According to estimates, electricity theft and fraud costs the industry as much as $96 billion a year worldwide, with $6 billion in the United States alone. This $96 billion global problem not only raises prices for paying customers and costs taxpayers money, but it also poses a public safety threat in some nations due to dangerous illicit power hookups. High non-technical losses are threatening the financial viability of several countries' energy utilities.

For many electric power utilities, the financial losses are important. Lack of profits, a lack of funds for power system capacity and upgrade, and the need to expand generating capacity to cope with non-technical losses can all come from lost earnings. The impact of year-over-year losses has brought several electric utility businesses in the worst-affected countries dangerously close to bankruptcy.

Challenges faced-

Fraud - When a customer tries to deceive a utility, this is called fraud. Manipulation or physical tampering with the meter to indicate lower readings of power use than the real consumption scenario is a typical traditional practice.
Stealing Electricity - By wiring a line from the power source to where it is needed, circumventing the meter, electricity theft can be accomplished. Because the illegal lines are frequently above ground and extremely visible, they are easy to spot. However, instances of utility workers being beaten and requiring police protection to remove the lines are prevalent.
Billing Irregularities - Some power companies may be ineffective at measuring the amount of electricity consumed, resulting in an accidental greater or lower figure than the true value. Employees may be persuaded to enter a lower number on the meter than what is displayed. The meter-reader obtains an unofficial wage while the consumer pays a lesser charge.
Unpaid Bills - Some persons and businesses do not pay their electricity bills. Chronic non-payers exist in some systems—the exceedingly wealthy and politically powerful who know that their energy will not be switched off whether they pay or not.
Poorly maintained equipment- Poor energy management- It leads to high expenses, overloading machines can cause breakdowns or under loading can decrease productivity.
Energy Wastage- Not knowing where, when and how the energy is getting consumed or wasted, and also what the reason is for it, whether it is incorrect settings, faulty timers or poorly maintained equipment?
Risk of human error- More often than not, industrial operations, devices e.g., reactor, pumps, machinery, etc. operate in silo and data collection related to energy has to be conducted manually which increases the risk of human error and is also tedious and unproductive.
Improper data collection- Unavailability of granular data related to energy usage makes it difficult for energy managers to discern energy consumption patterns and results in high GHG emissions, exorbitant utility bills, etc.
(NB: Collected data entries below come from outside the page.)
(** * Crowddata annotation conversion: a shallow embedding and its properties

    The development embeds the conversion engine of
    [Extract_Processing/data_processing_1128.py] (single-tier variant),
    [Extract_Processing_Merge/data_processing_1212_merged.py] (two-tier,
    difficulty-aware variant) and the file-name sanitiser [clean_filename]
    of the [csv_with_*source_data.py] scripts, with the functions of those
    scripts around it: the matching of source files by number and
    [download_and_extract_data] of [csv_with_source_data.py],
    [extract_filename_from_source_file], [sort_filenames_by_order] and the
    row sort key of [csv_with_gcs_source_data.py].

    Python objects coming out of [json.load] are values of [pyval]; Python
    [str] is a list of Unicode code points; a raised exception is the
    [Raise] case of [result]; binary64 floats are [spec_float] with the
    operations of the Standard Library's [SpecFloat]. *)

From Stdlib Require Import ZArith NArith Bool String Ascii List Lia SpecFloat.
From Stdlib Require Import Sorted Permutation.
From Stdlib Require Decimal DecimalPos DecimalN.
Import ListNotations.

Set Implicit Arguments.
Set Warnings "-register-all".

(* ================================================================== *)
(** * Python strings as lists of code points *)
(* ================================================================== *)

Definition char := N.
Definition str := list char.
Bind Scope N_scope with char.

(** [u "..."] reads an ASCII literal as a Python string. *)
Definition u (s : string) : str :=
  List.map N_of_ascii (list_ascii_of_string s).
Major climate goals include making Copenhagen the first carbon-neutral capital by 2025. Copenhagen wants to demonstrate that it is possible to integrate growth, development, and improved quality of life with the decrease of CO2 emissions since the city's population is projected to expand by 20% over the next ten years. The City Council established the ambitious CPH 2025 climate Plan in 2012 to work toward that objective. The four pillars that support the CPH Climate Plan 2025 are: Energy consumption, Energy production, Mobility and City Administration Initiatives.

To produce technologies that help the transition away from carbon while fostering green growth, they rely on close collaborations with the business and research sectors. To guarantee that climate and energy thinking is included across all industries, they are making large investments. Many employment are anticipated to be created as a result of these investments, especially in the construction industry. In the long run, the city anticipates that these improvements will lessen the need for investments in additional heating capacity.

Copenhagen is influencing the national government to enhance national framework conditions at the same time. The city places a lot of emphasis on setting an example. Copenhagen firmly believes in setting the bar high in order to inspire others to follow suit, notwithstanding the modest amount of emissions generated by the city itself.

The main reason for the city's success is a strong political will, a clear determination to achieve this lofty goal at the expense of significant investments and risks; this example should encourage others to have higher ambitions.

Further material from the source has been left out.